Orson Peter Carrara
Nem nos damos conta da utilidade de uma pia na cozinha. Por décadas nos servem na higiene de pratos, panelas, talheres e outros utensílios. Com água e esgoto encanados, seu uso é de validade extraordinária na produção e higiene dos alimentos, antes e depois das refeições. Várias vezes ao dia, desde o café da manhã até a leve refeição da noite. Bem próximo dela, nos reunimos comumente em família, para os deliciosos cafés da tarde, nos almoços e jantares ou leves lanches, valendo-nos de sua presença silenciosa e útil, providencial e muito oportuna.
Quantas confissões ela já não presenciou e registrou, absorveu em si mesma na estrutura material que lhe caracteriza, impregnada das vibrações de uma família, onde a cozinha é o local onde mais se reúnem as famílias para os variados diálogos da vida cotidiana.
Quanto lavar as louças!!!!, diriam maridos e esposas, diante do dinamismo do que se passa na cozinha, valendo-se dos benefícios de uma pia que, por mais simples ou sofisticada que seja, não deixa de ser uma valorosa companheira familiar. Está sempre, continuamente, saturada de louças, panelas, talheres, alimentos em preparo ou higienizados para a geladeira. Várias vezes ao dia.
Podemos fazer, com essa ideia ou utensílio tão esquecido, várias comparações, a depender da imaginação de cada um. Vamos aqui compará-la ao corpo físico que utilizamos ou à importância da existência material, no corpo, por décadas seguidas.
Quantas situações rotineiras, repetidas diariamente?! Higiene pessoal, afazeres domésticos e profissionais, repetidos continuamente… Com quantas pessoas, situações e circunstâncias tão diversas não nos envolvemos diariamente?! Todas passam por nós, com elas aprendemos ou ensinamos, somos desafiados ou desafiamos, negligenciamos ou nos omitimos, somos indiferentes ou operosos?! E lá estamos nós, ocupando um corpo durante um certo tempo, expostos à diversidade das ocorrências. Sempre aprendendo algo, às vezes desejando fugir de algo ou alguém, muitas vezes temerosos e em outras, decididos, encorajados ou preguiçosos, acomodados. E nem percebemos que também podemos nos colocar na condição de servidores, como uma pia… que serve… continuamente, sem reclamar, sujeitando-se à disciplina, limpeza ou organização do habitante daquela residência.
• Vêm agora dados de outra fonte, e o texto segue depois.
(* ===== verification/StateStore.v ===== *)
(** * Pending sign-ins: auth/statestore.go, statestore_memory.go, statestore_redis.go

    What the login flows keep between the redirect to an identity provider and its
    answer, as an interface with its laws ([StateStore], [StateStoreLaws]), and the two
    implementations: a map in the process, and Redis (a client outside). *)

From S2P Require Import Prelude GoStrings Hoare.
From stdpp Require Import gmap.
#[local] Open Scope Z_scope.

Record SessionState := {
  ss_State : string;
  ss_CreatedAt : Z;
  ss_RedirectURL : string;
  ss_ProviderType : string;
  ss_Nonce : string;
  ss_CodeVerifier : string;
  ss_SAMLRequestID : string;
}.

Class StateStore (S : Type) := {
  Save : string -> SessionState -> Z -> prog (env S) (res unit);
  Load : string -> prog (env S) (res (option SessionState));
  Delete : string -> prog (env S) (res unit);
  Reserve : string -> Z -> prog (env S) (res bool);
}.

(** What the flows rely on: [present] are the keys that are taken, [held] those that
    are reserved, and until when.  A key that is gone comes back by a save or a
    reservation only, a reservation lasts until its time unless its key is touched by
    another operation, and until then the key is not reserved again. *)
Class StateStoreLaws (M : Type) `{StateStore M} := {
  present : M -> string -> Prop;
  held : M -> string -> Z -> Prop;
  load_law k (w : env M) : let c := Load k w in let m := st w in let m' := st (snd c) in
    (forall j, present m' j -> present m j) /\ (forall j e, j <> k -> held m j e -> held m' j e) /\
    forall d, fst c = Ok (Some d) -> present m k;
  delete_law k (w : env M) : let c := Delete k w in let m := st w in let m' := st (snd c) in
    (forall j, present m' j -> present m j) /\ (forall j e, j <> k -> held m j e -> held m' j e) /\
    (fst c = Ok tt -> ~ present m' k);
  save_law k d ttl (w : env M) : let c := Save k d ttl w in let m := st w in let m' := st (snd c) in
    (forall j, present m' j -> j = k \/ present m j) /\ (forall j e, j <> k -> held m j e -> held m' j e);
  reserve_law k ttl (w : env M) : let c := Reserve k ttl w in let m := st w in let m' := st (snd c) in
    (forall j, present m' j -> j = k \/ present m j) /\ (forall j e, j <> k -> held m j e -> held m' j e) /\
    (fst c = Ok true -> exists t, clock w <= t /\ held m' k (t + ttl)) /\
    forall e, held m k e -> clock (snd c) < e -> fst c <> Ok true /\ held m' k e;
  (** what was loaded and then deleted is gone, whichever of the two removed it *)
  consume_law k (w w' : env M) d : fst (Load k w) = Ok (Some d) -> st w' = st (snd (Load k w)) ->
    ~ present (st (snd (Delete k w'))) k;
  clock_law (w : env M) :
    (forall k, clock w <= clock (snd (Load k w))) /\ (forall k, clock w <= clock (snd (Delete k w))) /\
    (forall k d ttl, clock w <= clock (snd (Save k d ttl w))) /\ (forall k ttl, clock w <= clock (snd (Reserve k ttl w)));
}.

(** ** In memory *)

Record memoryEntry := { me_data : SessionState; me_expiresAt : Z }.

Abbreviation MemoryStateStore := (gmap string memoryEntry).

Section Memory.
#[local] Abbreviation P := (prog (env MemoryStateStore)).

(** The methods hold the mutex from end to end. *)
Definition memory_Save (state : string) (data : SessionState) (ttl : Z) : P (res unit) :=
  let! now := time_now in
  run! modify (<[state := {| me_data := data; me_expiresAt := now + ttl |}]>) in
  ret (Ok tt).

Definition memory_Load (state : string) : P (res (option SessionState)) :=
  let! e := gets (fun m : MemoryStateStore => m !! state) in
  match e with
  | None => ret (Ok None)
  | Some e =>
      let! now := time_now in
      if me_expiresAt e <? now then run! modify (delete state) in ret (Ok None)
      else ret (Ok (Some (me_data e)))
  end.

Definition memory_Delete (state : string) : P (res unit) :=
  run! modify (delete state) in ret (Ok tt).

Definition marker (key : string) (now : Z) : SessionState := {|
  ss_State := key; ss_CreatedAt := now; ss_RedirectURL := ""; ss_ProviderType := ""; ss_Nonce := "";
  ss_CodeVerifier := ""; ss_SAMLRequestID := "" |}.

Definition memory_Reserve (key : string) (ttl : Z) : P (res bool) :=
  let! e := gets (fun m : MemoryStateStore => m !! key) in
  let! taken := (match e with
                 | Some e => let! now := time_now in ret (now <? me_expiresAt e)
                 | None => ret false
                 end) in
  if taken then ret (Ok false)
  else
    let! created := time_now in
    let! now := time_now in
    run! modify (<[key := {| me_data := marker key created; me_expiresAt := now + ttl |}]>) in
    ret (Ok true).

(** One round of the cleaner. *)
Definition cleanup : P unit :=
  let! now := time_now in
  modify (filter (fun kv : string * memoryEntry => ~ me_expiresAt kv.2 < now)).

#[export] Instance memory_store : StateStore MemoryStateStore := {|
  Save := memory_Save; Load := memory_Load; Delete := memory_Delete; Reserve := memory_Reserve |}.
End Memory.

(** ** Redis *)

(** The client: SET with an expiry, the script that gets and deletes, DEL, SET NX. *)
Class Redis (S : Type) := {
  redis_Set : string -> string -> Z -> prog (env S) (res unit);
  (** the value and the error; a missing key gives no value and [redis.Nil] *)
  redis_GetDel : string -> prog (env S) (option string * option gerror);
  redis_Del : string -> prog (env S) (res unit);
  redis_SetNX : string -> string -> Z -> prog (env S) (res bool);
}.
Class SessionCodec := {
  marshal_state : SessionState -> res string;
  unmarshal_state : string -> res SessionState;
}.

Definition stateKeyPrefix := "oidc_state:".

Section Shared.
Context {S : Type} `{Redis S, SessionCodec}.
#[local] Abbreviation P := (prog (env S)).

Definition redis_Save (state : string) (data : SessionState) (ttl : Z) : P (res unit) :=
  match marshal_state data with
  | Err e => ret (Err (ErrWrap "redis state store: marshal error" e))
  | Ok payload => redis_Set (stateKeyPrefix +:+ state) payload ttl
  end.

Definition redis_Load (state : string) : P (res (option SessionState)) :=
  let! r := redis_GetDel (stateKeyPrefix +:+ state) in
  match r with
  | (None, _) => ret (Ok None)
  | (Some _, Some e) => ret (Err (ErrWrap "redis state store: load error" e))
  | (Some text, None) =>
      match unmarshal_state text with
      | Err e => ret (Err (ErrWrap "redis state store: unmarshal error" e))
      | Ok data => ret (Ok (Some data))
      end
  end.

Definition redis_Delete (state : string) : P (res unit) := redis_Del (stateKeyPrefix +:+ state).

Definition redis_Reserve (key : string) (ttl : Z) : P (res bool) :=
  let! ok := redis_SetNX (stateKeyPrefix +:+ key) "1" ttl in
  match ok with
  | Err e => ret (Err (ErrWrap "redis state store: reserve error" e))
  | Ok ok => ret (Ok ok)
  end.

Definition redis_store : StateStore S := {|
  Save := redis_Save; Load := redis_Load; Delete := redis_Delete; Reserve := redis_Reserve |}.
End Shared.

(** ** The map satisfies the laws *)

Definition in_map (m : gmap string memoryEntry) (k : string) : Prop := is_Some (m !! k).
Definition held_until (m : gmap string memoryEntry) (k : string) (e : Z) : Prop :=
  exists d, m !! k = Some {| me_data := d; me_expiresAt := e |}.

Lemma in_delete k (m : gmap string memoryEntry) j : in_map (delete k m) j -> in_map m j.
Proof. intros [x [_ Hx]%lookup_delete_Some]. by exists x. Qed.

Lemma in_insert k x (m : gmap string memoryEntry) j : in_map (<[k := x]> m) j -> j = k \/ in_map m j.
Proof. intros [y [[-> _]|[_ Hy]]%lookup_insert_Some]; [by left | right; by exists y]. Qed.

Lemma held_delete k (m : gmap string memoryEntry) j e : j <> k -> held_until m j e -> held_until (delete k m) j e.
Proof. intros Hj [d Hd]. exists d. by rewrite lookup_delete_ne. Qed.

Lemma held_insert k x (m : gmap string memoryEntry) j e : j <> k -> held_until m j e -> held_until (<[k := x]> m) j e.
Proof. intros Hj [d Hd]. exists d. by rewrite lookup_insert_ne. Qed.

#[export] Instance memory_store_laws : StateStoreLaws MemoryStateStore.
Proof.
  refine {| present := in_map; held := held_until |}.
  - intros k w. unfold Load, memory_store, memory_Load, bind, gets, time_now, modify, ret. cbn.
    destruct (st w !! k) as [x|] eqn:Hk; cbn.
    2:{ by split_and!. }
    destruct (me_expiresAt x <? _); cbn; [|split_and!; [intros; done | intros; done | intros d _; exists x; done]].
    split_and!; [apply in_delete | exact (held_delete _ _) | done].
  - intros k w. cbn. split_and!; [apply in_delete | exact (held_delete _ _)|].
    intros _ [x Hx]. by rewrite lookup_delete_eq in Hx.
  - intros k d ttl w. cbn. split_and!; [apply in_insert | exact (held_insert _ _ _)].
  - intros k ttl w. cbn. unfold memory_Reserve, bind, gets, time_now, modify, ret. cbn.
    destruct (st w !! k) as [x|] eqn:Hk; cbn.
    + destruct (Z.ltb_spec (clock w + Z.max 0 (hd 0 (ticks w))) (me_expiresAt x)) as [Hl|Hl]; cbn.
      * split_and!; [by right | done | done | done].
      * split_and!; [apply in_insert | exact (held_insert _ _ _) | |].
        -- intros _. eexists. split; [|eexists; apply lookup_insert_eq]. lia.
        -- intros e [d Hd]. rewrite Hk in Hd. injection Hd as ->. cbn in Hl. lia.
    + split_and!; [apply in_insert | exact (held_insert _ _ _) | |].
      * intros _. eexists. split; [|eexists; apply lookup_insert_eq]. lia.
      * intros e [d Hd]. by rewrite Hk in Hd.
  - intros k w w' d _ _. cbn. intros [x Hx]. by rewrite lookup_delete_eq in Hx.
  - intros w. split_and!; intros; cbn; try lia.
    + unfold memory_Load, bind, gets, time_now, modify, ret. cbn.
      destruct (st w !! k) as [x|]; cbn; [case_match; cbn; lia | lia].
    + unfold memory_Reserve, bind, gets, time_now, modify, ret. cbn.
      destruct (st w !! k) as [x|]; cbn; [case_match; cbn; lia | lia].
Qed.

(** The cleaner keeps what has not expired. *)
Lemma cleanup_keeps (w : env MemoryStateStore) k e :
  held_until (st w) k e -> clock (snd (cleanup w)) <= e -> held_until (st (snd (cleanup w))) k e.
Proof.
  intros [d Hd] He. exists d. cbn. apply map_lookup_filter_Some. split; [exact Hd|]. cbn in *. lia.
Qed.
Assim como nas pias de indústrias, restaurantes, banheiros individuais ou coletivos, a utilidade é a mesma: sempre a disposição de servir. Em silêncio e com presença perseverante, assemelhando-se a alguém disposto a socorrer ou pronto para servir.
Assim como é um tanto desanimador ver uma pia de cozinha após um almoço familiar aos domingos, que merece até uma foto para a rede social com os dizeres: “Coragem, vamos lá!”, é preciso também coragem diante dos desafios diários. Levantar a cabeça, prosseguir e guardar consigo aquela diretriz da vida: “Em que e como posso ser útil agora?”
A vida material é um estágio valiosíssimo, nunca deve ser desprezada. Temos muitas vantagens sobre uma pia. Esta está lá, fixa, presa na parede, mas mesmo assim serve sem cessar. Nós podemos nos movimentar, somos capazes de pensar e sentir e buscar alternativas na solução dos desafios. A pia não tem outra alternativa: ela deve servir de base para tudo que precisa ser higienizado, estrutura-se com água encanada, vale-se dos detergentes e direciona seus detritos para o lixo ou para o esgoto, sempre sob ação humana. Ação humana que pode abandoná-la à sujeira, entupi-la ou enfeia-la por descuido e aí se abrem imensos outros ângulos de abordagem que deixo à imaginação do leitor.
Pensando, pois, em tais benefícios, especialmente da companhia útil, silenciosa, discreta e servidora de uma pia, mas também nos descuidos para com ela sob ação humana negligente, que tenhamos sempre o discernimento de cuidar de nós mesmos e também daqueles que convivem conosco.
Sim, para que não sejamos “torneiras” que “pingam” reclamações ou palavrões a todo instante ou não sejamos detritos que “entopem” nossos entes queridos com acusações ou agressividades dispensáveis (aliás acusações e agressividades são sempre dispensáveis) ou fiquemos a “vazar” maledicência ou revolta, contaminando os ambientes.
Muito melhor a discrição, a boa vontade, a disposição, o desejo de ser útil no ambiente onde estamos. Afinal, aproveitando a mesma figura ilustrativa, se a louça ali está para ser lavada, levantemos e vamos ao trabalho, servindo sempre!
Esse texto nasceu hoje ao observar a pia durante o café da manhã.